947. Being elephant, kelpful, and lice.
1047. Saying "Dude 1047! Dude 1047!" loudly during the chess match when your opponent thinks you are saying "Dude negative! Dude negative!"
1147. Feed your pieces some food.
1247. Bringing the Nazis back by the butterfly effect.
1347. Just before the start of the game drilling a small hole in the center of the chessboard and erecting a flag flying from a toothpick that says on it: "Center of the Universe".
1347. Spam in my bassoon.
1447. Thinking pinning the opponent's piece means impaling it with a rapier.
1547. Saying your 100% great player dispite that you can't beat someone that's rated 203.
1647. Put one of your opponent's pieces at the top of your head.
1747. Bungling-up your carbuncle while you buncle-down in the chess game.
1847: Losing.
1947. Singing "The Final Countdown" after there is only 1 king vs. 1 king and a pawn.
2147. Sniffing another bum.
2847. Slaying a wild boar.
2947. Trying to sort out your hub in an internet game (the network hub).
3047. Being so tiny Horatio Nelson can fit you in his pocket and use you to promote his Queen at the Battle of Trafalgar, handily defeating the Barbary French T-rex pirates.
3147. Good news, guys! I finally learned how to speak a new language - besides Spanish - I now know how to speak Toilet. Kids, try this at home!
3347. Putting all your chips in the middle of the chessboard and putting all your minced garlic on f3. Don't DOODAT, PEEPHOLE.
3547. Having to watch T-Rex pour too much H-8 Steak Sauce on his Dino-Mighty-Burger yet again and slobber it all over the chessboard. You know, I keep telling T-Rex to stop setting up his chessboard backwards, but does he ever listen to me? Next time, T-Rex, we're goin' with Worcestershire Sauce on the burger.
Thank you, now back to our regularly scheduled programming!

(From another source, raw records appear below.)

(** X24.  A progress batch for a stored task moves no credits and pays
    nothing: users, wallet transactions and platform earnings stay as they
    are.  Afterwards the bucket has a stored result, created if there was
    none, whose status is [processing] unless it was [completed] or
    [failed] before, and whose payout flag is what it was.  No lease is
    created or removed and the leases of other buckets are untouched; the
    lease of the bucket, if there is one, keeps its id and range and expires
    [BUCKET_TIMEOUT_MS] after the batch, so a sweep up to that time keeps
    it. *)
Theorem progress_batch_renews_lease nanoid now db req taskId chunkIndex
    itemsProcessed task :
  p_taskId req = Some taskId -> p_chunkIndex req = Some chunkIndex ->
  p_itemsProcessed req = Some itemsProcessed -> taskId <> "" ->
  storedTask db taskId = Some task ->
  let db' := snd (recordProgress nanoid now db req) in
  ledgerOf db' = ledgerOf db /\
  (exists merged,
      storedResult db' taskId chunkIndex = Some merged /\
      r_status merged = statusAfterProgress (storedResult db taskId chunkIndex) /\
      r_payoutIssued merged
      = match storedResult db taskId chunkIndex with
        | Some entry => r_payoutIssued entry
        | None => false
        end) /\
  map a_id (chunkAssignments db') = map a_id (chunkAssignments db) /\
  filter (fun entry => negb (leaseOfBucket taskId chunkIndex entry)) (chunkAssignments db')
  = filter (fun entry => negb (leaseOfBucket taskId chunkIndex entry)) (chunkAssignments db) /\
  (forall lease,
      find (leaseOfBucket taskId chunkIndex) (chunkAssignments db) = Some lease ->
      exists lease',
        find (leaseOfBucket taskId chunkIndex) (chunkAssignments db') = Some lease' /\
        a_id lease' = a_id lease /\
        assignmentRange lease' = assignmentRange lease /\
        a_expiresAt lease' = Some (now + BUCKET_TIMEOUT_MS) /\
        forall t, t <= now + BUCKET_TIMEOUT_MS -> expired t lease' = false).
Proof.
  intros Ht Hc Hn Htid Htask. cbv zeta.
  destruct (findEntry_of_find _ _ Htask) as [taskPos Hentry].
  unfold recordProgress. rewrite Ht, Hc, Hn, (truthy_Some Htid). cbn [negb].
  rewrite Hentry. cbv zeta.
  set (total := option_map (Z.max 0) (p_totalItems req)).
  set (processed := match total with
                    | Some t => Z.min (Z.max 0 itemsProcessed) t
                    | None => Z.max 0 itemsProcessed
                    end).
  change (fun entry : Assignment =>
            ((a_taskId entry =? taskId)%string
             && optZ_eqb (a_chunkIndex entry) (Some chunkIndex))%bool)
    with (leaseOfBucket taskId chunkIndex).
  set (assignments := match findEntry (leaseOfBucket taskId chunkIndex)
                              (chunkAssignments db) with
                      | Some (pos, assignment) =>
                          replaceAt pos (touchAssignment now req processed assignment)
                            (chunkAssignments db)
                      | None => chunkAssignments db
                      end).
  set (db1 := setChunkAssignments db assignments).
  set (same := fun r : ChunkResult =>
                 ((r_taskId r =? taskId)%string && (r_chunkIndex r =? chunkIndex))%bool).
  change (chunkResults db1) with (chunkResults db).
  assert (Hleases :
            map a_id assignments = map a_id (chunkAssignments db) /\
            filter (fun entry => negb (leaseOfBucket taskId chunkIndex entry)) assignments
            = filter (fun entry => negb (leaseOfBucket taskId chunkIndex entry))
                (chunkAssignments db) /\
            forall lease,
              find (leaseOfBucket taskId chunkIndex) (chunkAssignments db) = Some lease ->
              exists lease',
                find (leaseOfBucket taskId chunkIndex) assignments = Some lease' /\
                a_id lease' = a_id lease /\
                assignmentRange lease' = assignmentRange lease /\
                a_expiresAt lease' = Some (now + BUCKET_TIMEOUT_MS) /\
                forall t, t <= now + BUCKET_TIMEOUT_MS -> expired t lease' = false).
  { subst assignments.
    destruct (findEntry (leaseOfBucket taskId chunkIndex) (chunkAssignments db))
      as [[pos assignment]|] eqn:ELease.
    - destruct (findEntry_Some _ _ ELease) as [Hnth [Hsame _]].
      set (touched := touchAssignment now req processed assignment).
      assert (Htouched : leaseOfBucket taskId chunkIndex touched = true)
        by exact Hsame.
      split; [apply (@map_replaceAt_same _ _ a_id _ _ _ _ Hnth); reflexivity|].
      split.
      + apply (@filter_replaceAt_out _ _ _ _ _ _ Hnth);
          [rewrite Hsame|rewrite Htouched]; reflexivity.
      + intros lease Hfind. rewrite findEntry_find, ELease in Hfind.
        cbn in Hfind. inversion Hfind; subst lease.
        exists touched. rewrite findEntry_find.
        rewrite (@findEntry_replaceAt _ (leaseOfBucket taskId chunkIndex)
                   (chunkAssignments db) pos assignment touched ELease Htouched).
        split; [reflexivity|]. split; [reflexivity|]. split; [reflexivity|].
        split; [reflexivity|].
        intros t Hle. unfold expired. cbn [a_expiresAt touched touchAssignment].
        apply Z.ltb_ge. exact Hle.
    - split; [reflexivity|]. split; [reflexivity|].
      intros lease Hfind. rewrite findEntry_find, ELease in Hfind. discriminate. }
  destruct Hleases as [Hids [Hothers Hlease]].
  unfold storedResult. fold same.
  destruct (findEntry same (chunkResults db)) as [[pos entry]|] eqn:EResult.
  - cbn [snd chunkResults chunkAssignments setTasks setChunkResults ledgerOf
         users walletTransactions platformLedger].
    change (chunkResults db1) with (chunkResults db).
    change (chunkAssignments db1) with assignments.
    split; [reflexivity|].
    split; [|split; [exact Hids|split; [exact Hothers|exact Hlease]]].
    set (merged := mergeProgress now req processed total entry).
    destruct (findEntry_Some _ _ EResult) as [_ [Hsame _]].
    exists merged. rewrite !findEntry_find.
    rewrite (@findEntry_replaceAt _ same (chunkResults db) pos entry merged EResult Hsame),
      EResult.
    cbn [option_map snd statusAfterProgress].
    split; [reflexivity|]. split; [|reflexivity].
    cbn [r_status merged mergeProgress].
    destruct (r_status entry =? "completed")%string;
      destruct (r_status entry =? "failed")%string; reflexivity.
  - destruct (drawId nanoid db1) as [id db2] eqn:EId.
    assert (Hdb2 : chunkResults db2 = chunkResults db /\
                   chunkAssignments db2 = assignments /\
                   ledgerOf db2 = ledgerOf db)
      by (unfold drawId in EId; inversion EId; repeat split).
    destruct Hdb2 as [Hres [Hassign Hledger]].
    cbn [snd chunkResults chunkAssignments setTasks setChunkResults].
    rewrite Hres, Hassign.
    split; [exact Hledger|].
    split; [|split; [exact Hids|split; [exact Hothers|exact Hlease]]].
    set (fresh := freshResult now id taskId chunkIndex req processed total).
    set (merged := mergeProgress now req processed total fresh).
    exists merged. rewrite replaceAt_app_last, find_app_last, !findEntry_find, EResult.
    cbn [option_map statusAfterProgress].
    assert (Hsame : same merged = true).
    { unfold same. cbn [r_taskId r_chunkIndex merged mergeProgress fresh freshResult].
      rewrite String.eqb_refl, Z.eqb_refl. reflexivity. }
    rewrite Hsame. repeat split.
Qed.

3606. Experiencing vasomotor symptoms while you just tryin' ta eat da cheese, honey. We need tighter regulations for maintaining core body temperatures and for the rules enacted upon our chess games; that's why I be buyin' the Cheez-Whiz at Winn-Dixie, you just can't find that cheap crap at Harris Teeter or Piggly Wiggly. And when you playin' dat fast bullet chess, menopause to think of a really good move and I ain't in wid dat, ya read me?
Whoopsie, after re-readin' this, I discovahd a mistake, it ain't menopause, it men will pause... and women will pause, too...

3607. Getting hit in the face with a pre-delicious tamale (after your opponent has had both of his bishops captured) by saying the Mexican-word-of-the-day too many times with the "tch" sound:

3609. Going to Ohio to play in the big chess tournament, but upon arriving, realizing everybody speaks only Japanese, so no one can tell you how to get to the town of Gozaimasu.
Oh yeah?! Well yo mamma so fat that if she moves any closer to Gozaimasu, we'll lose all of Ohio!

2610. Summoning your onii-chan to not only put the chattel in their place, but find 20000 rogue nekos in the floorboards to give a great gohan to!
Yeah, I think I'd rather give a great gohan than to give a Lindsay Lohan, but if I did give a Lindsay Lohan to my opponent, I do wonder what he'd do?
"No! To drugs!"
"No! To drugs!"
Lindsay Lohan saying, "No! To drugs!"...
Tamako Kake Gohan - a great gohan... (until somebody put an egg in there, heh-heh...)
3594. Laying (alternate French spelling: Lessing) Miserables on the chessboard while it is your opponent's turn no matter how much Victor Hugo approves. You gonna lay some chicken eggs on there?